Summary Highlights -

1. Most people need health, disability, life, home or renter’s, and auto insurances. With life insurance, buy term and invest the difference between the term and what you would have paid with whole life or universal life. Avoid credit life or mortgage insurances.

2. KISS - keep it simply, stupid. Use mutual funds to invest in stocks and bonds. There are annuities, municipal bonds, and commodities that may or may not be for you - check with a financial advisor

(i.e., 1. Ask about educational credentials [i.e., CFP], 2. Ask about relevant work experience [i.e., at least five years of experience working with clients like yourself], 3. Ask for references, etc.; see www.christian-living-site.com/Choosing-A-Financial-Advisor.html). Investing in real estate is good, if you buy at a deep discount and with a great cash reserve.

3. Look for funds with stable management (i.e., it may be a team), good performance, and low expenses compared to their peers. Look at the family of funds and volatility as well. Look for 10-15 year records, no less than 5 years. Start with a growth and income mutual fund. Add growth, international, and aggressive growth, as your portfolio and risk tolerance allows.

 

4. Invest long term with pre-tax dollars - IRA, 401 K, 403 B. There are educational saving accounts, educational IRA, and 529 saving plans for college.

 

5. Learn to negotiate, where to find bargains, and have patience. Look for scratch and dents.  The lucky seven basic principles of negotiating - 1. Always tell the truth. 2. Use the power of cash. 3. Understand and use “walk away” power. 4. Shut up. 5. “That is not good enough. What can you really do?” 6. Good guy - bad guy. 7. “If I …” - Give and take. Individuals are a good source of great buys. Repossessed and public auction cars, coupons, and foreclosed real estate can be helpful.

 

6. Singles need to guard against impulse spending and not having a plan. They would do well to have a money mentor. Widow(-er)s should not make big decisions after the death of their spouse, until they have re-established their balance.

Christian Personal Financial Management Discussion  Questions (use extra paper as needed):

1. Do you think having insurances are important?
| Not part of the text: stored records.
(** X6: a successful [Write] to one resource keeps every other
    resource readable: a resource whose file is another than the one
    written, and that [Read] returned before, is returned by [Read]
    afterwards. *)
Theorem Write_keeps_other_resources (C R C' R' : string) (v v' : Value)
    (d d' : Driver) (w w' : World) :
  C ≠ "" → is_name R = true → C' ≠ "" → is_name R' = true →
  resolve cwd (Join [dir d; C']) ++ [R' +:+ ".json"]
  ≠ resolve cwd (Join [dir d; C]) ++ [R +:+ ".json"] →
  Write cwd Value MarshalIndent C R v d w = (None, d', w') →
  Read cwd Value Unmarshal C' R' d w = Ok v' →
  Read cwd Value Unmarshal C' R' d' w' = Ok v'.
Proof.
  intros HC HR HC' HR' Hother HW.
  pose proof (coll_paths_intro cwd (dir d) C R HC HR) as HP.
  pose proof (coll_paths_intro cwd (dir d) C' R' HC' HR') as HP'.
  destruct (Write_ok cwd Value MarshalIndent C R v d d' w w' _ HC HR HP HW)
    as (_ & _ & Hdir & _).
  rewrite (Read_suffixed cwd Value Unmarshal C' R' d w _ HC' HR' HP').
  rewrite (Read_suffixed cwd Value Unmarshal C' R' d' w'
             (resolve cwd (Join [dir d; C'])) HC' HR')
    by (rewrite Hdir; exact HP').
  destruct (lookup_path (files w) _) as [[b'|]|] eqn:Ht; try done.
  assert (resolve cwd (Join [dir d; C']) ++ [R' +:+ ".json"]
          ≠ resolve cwd (Join [dir d; C]) ++ [R +:+ ".json.tmp"]) as Htmp.
  { intros Heq. apply app_inj_tail in Heq as [_ Heq].
    by apply json_ne_json_tmp in Heq. }
  by rewrite (Write_ok_keeps_walk C R v d d' w w' _ _ _ HC HR HP HW
                Hother Htmp Ht).
Qed.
Why? What are your thoughts on buying term and investing the difference between what you would have paid for whole life and what you pay for term (i.e., agree, disagree, don’t know, etc.)? Why?

 

 

 

 

 

2. What are your thoughts regarding investing in mutual funds and tax advantaged instruments like IRAs? Why? List a couple of items to look for in a financial advisor.

 

 

 

 

 

 

3. What are your thoughts regarding negotiating? Why?

 

 

 

 

 

4. What are your thoughts regarding Ramsey’s advice to singles? Why?

 

 

 

 

 

5. What else would you like to share (e.g., goals, accountability partnership, etc.)?

 

 

 

 

 

 

 

 

 

Conclusion: Let’s work on being better stewards of our finances and helping others do the same. God has much for those who obey His will, regarding Christian personal financial management.